Locate the string "that" throughout the material and copy every line in which it occurs.

____________

(** X3. Validation comes before the network: a PATCH that was sent carries a
    status out of deploying, deployed, error, cancelled, as body [{ status }],
    and targets a non-empty environment; a POST carries [{ buildId }].  No
    other request is ever sent. *)
Theorem request_validated (getInput : GetInput) (remote : Remote) (req : HttpRequest) :
  In req (requests (run getInput remote)) ->
  exists i,
    readInputs getInput = ret i
    /\ ((action i = "report-build" /\ verb req = POST
         /\ url req = apiUrl i ++ "/api/v1/services/" ++ serviceId i ++ "/builds"
         /\ payload req = [("buildId", buildId i)])
        \/ (action i = "update-status" /\ verb req = PATCH
            /\ url req = apiUrl i ++ "/api/v1/services/" ++ serviceId i
                         ++ "/builds/" ++ buildId i ++ "/deploy/" ++ environment i
            /\ payload req = [("status", status i)]
            /\ environment i <> ""
            /\ In (status i) ["deploying"; "deployed"; "error"; "cancelled"])).
Proof.
  intros Hin. destruct (requests_inv _ _ _ Hin) as (i & R & _ & H).
  exists i. split; [assumption |].
  destruct H as [[Ha ->] | (Ha & -> & He & Hv)]; [left | right];
    repeat split; assumption.
Qed.

Lemma request_validated_witness :
  exists i,
    readInputs (mockGetInput (Fixtures.table "update-status" "staging" "deployed"))
    = ret i
    /\ ((action i = "report-build" /\ verb (updateRequest (Fixtures.config "update-status" "staging" "deployed")) = POST
         /\ url (updateRequest (Fixtures.config "update-status" "staging" "deployed"))
            = apiUrl i ++ "/api/v1/services/" ++ serviceId i ++ "/builds"
         /\ payload (updateRequest (Fixtures.config "update-status" "staging" "deployed"))
            = [("buildId", buildId i)])
        \/ (action i = "update-status"
            /\ verb (updateRequest (Fixtures.config "update-status" "staging" "deployed")) = PATCH
            /\ url (updateRequest (Fixtures.config "update-status" "staging" "deployed"))
               = apiUrl i ++ "/api/v1/services/" ++ serviceId i
                 ++ "/builds/" ++ buildId i ++ "/deploy/" ++ environment i
            /\ payload (updateRequest (Fixtures.config "update-status" "staging" "deployed"))
               = [("status", status i)]
            /\ environment i <> ""
            /\ In (status i) ["deploying"; "deployed"; "error"; "cancelled"])).
Proof.
  apply (request_validated
           (mockGetInput (Fixtures.table "update-status" "staging" "deployed"))
           Fixtures.updated
           (updateRequest (Fixtures.config "update-status" "staging" "deployed"))).
  simpl. left. reflexivity.
Defined.
(** X16: on a valid flag set the stored flags are the legal flags [has]
    confirms: each of them is a single bit of [VALID_MASK] that passes
    [isValid] and for which [has] answers [true], and a legal flag is
    among them exactly when [has] answers [true]. *)
Theorem stored_flags_are_present (self : FlagSet E) :
  valid self ->
  (forall f, In f (stored_flags self) ->
     exists k, 0 <= k < NUM_BITS /\ f = 2 ^ k
               /\ Z.testbit VALID_MASK k = true
               /\ isValid f = true
               /\ has self f = Returned (has_value true))
  /\ (forall k, 0 <= k -> Z.testbit VALID_MASK k = true ->
        (In (2 ^ k) (stored_flags self) <-> has self (2 ^ k) = Returned (has_value true))).
Proof.
  intros Hv. apply valid_within in Hv as [H0 Hs].
  assert (Hin : forall f, In f (stored_flags self) <->
                  exists k, 0 <= k < NUM_BITS /\ f = 2 ^ k
                            /\ Z.testbit (m_bits self) k = true).
  { intros f. unfold stored_flags. rewrite in_map_iff. split.
    - intros (k & <- & Hk). apply filter_In in Hk as [Hk Hb].
      apply positions_In in Hk. eauto.
    - intros (k & Hk & -> & Hb). exists k. split; [reflexivity|].
      apply filter_In. split; [now apply positions_In|exact Hb]. }
  split.
  - intros f Hf. apply Hin in Hf as (k & Hk & -> & Hb).
    pose proof (land_subset_testbit _ _ k Hs Hb) as Hm.
    destruct (legal_flag k ltac:(lia) Hm) as (_ & _ & Hval & _).
    exists k. repeat split; try assumption; try lia.
    rewrite has_legal by (assumption || lia). now rewrite Hb.
  - intros k Hk Hm. rewrite has_legal by assumption. rewrite Hin. split.
    + intros (k' & Hk' & Heq & Hb).
      apply Z.pow_inj_r in Heq; [|lia..]. subst k'. now rewrite Hb.
    + intros H. injection H as Hb.
      destruct (VALID_MASK_testbit_lt k Hm). exists k. repeat split; auto; lia.
Qed.
(** * compute-engine: a verified reading of the rewriting, expansion,
      validation and comparison kernel

    The development follows the TypeScript sources:
    - [compute-engine/rules.ts]            (rule application, [replace])
    - [compute-engine/symbolic/expand.ts]  ([powers], [expandPower], [expand])
    - [boxed-expression/utils.ts]          ([getImaginaryFactor], [normalizeFlags])
    - [boxed-expression/validate.ts]       ([checkArity], [checkNumericArgs],
                                            [validateArguments])
    - [test/comparisons.test.ts]           (the expectation table for [compare])

    JavaScript numbers that the code uses as counters, lengths and exponents
    are modelled by [Z] (or [nat] for array lengths); the numbers that
    [expand.ts] adds and multiplies, the entries of Pascal's triangle, are
    modelled as doubles, with the rounding written out. Arrays are lists,
    without a bound on their length. Loops that JavaScript does not bound
    are modelled with an explicit fuel argument, [None] meaning that the
    function does not return: the budget ran out, or an exception is
    thrown. *)

From Stdlib Require Import ZArith List Lia Bool.
From Stdlib Require Import QArith Qcanon Lqa.
From stdpp Require Import base option list list_numbers sorting strings gmap.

____________

(Worked solution):
(** X3. Validation comes before the network: a PATCH that was sent carries a
    confirms: each of them is a single bit of [VALID_MASK] that passes
    JavaScript numbers that the code uses as counters, lengths and exponents
    are modelled by [Z] (or [nat] for array lengths); the numbers that
    without a bound on their length. Loops that JavaScript does not bound
    are modelled with an explicit fuel argument, [None] meaning that the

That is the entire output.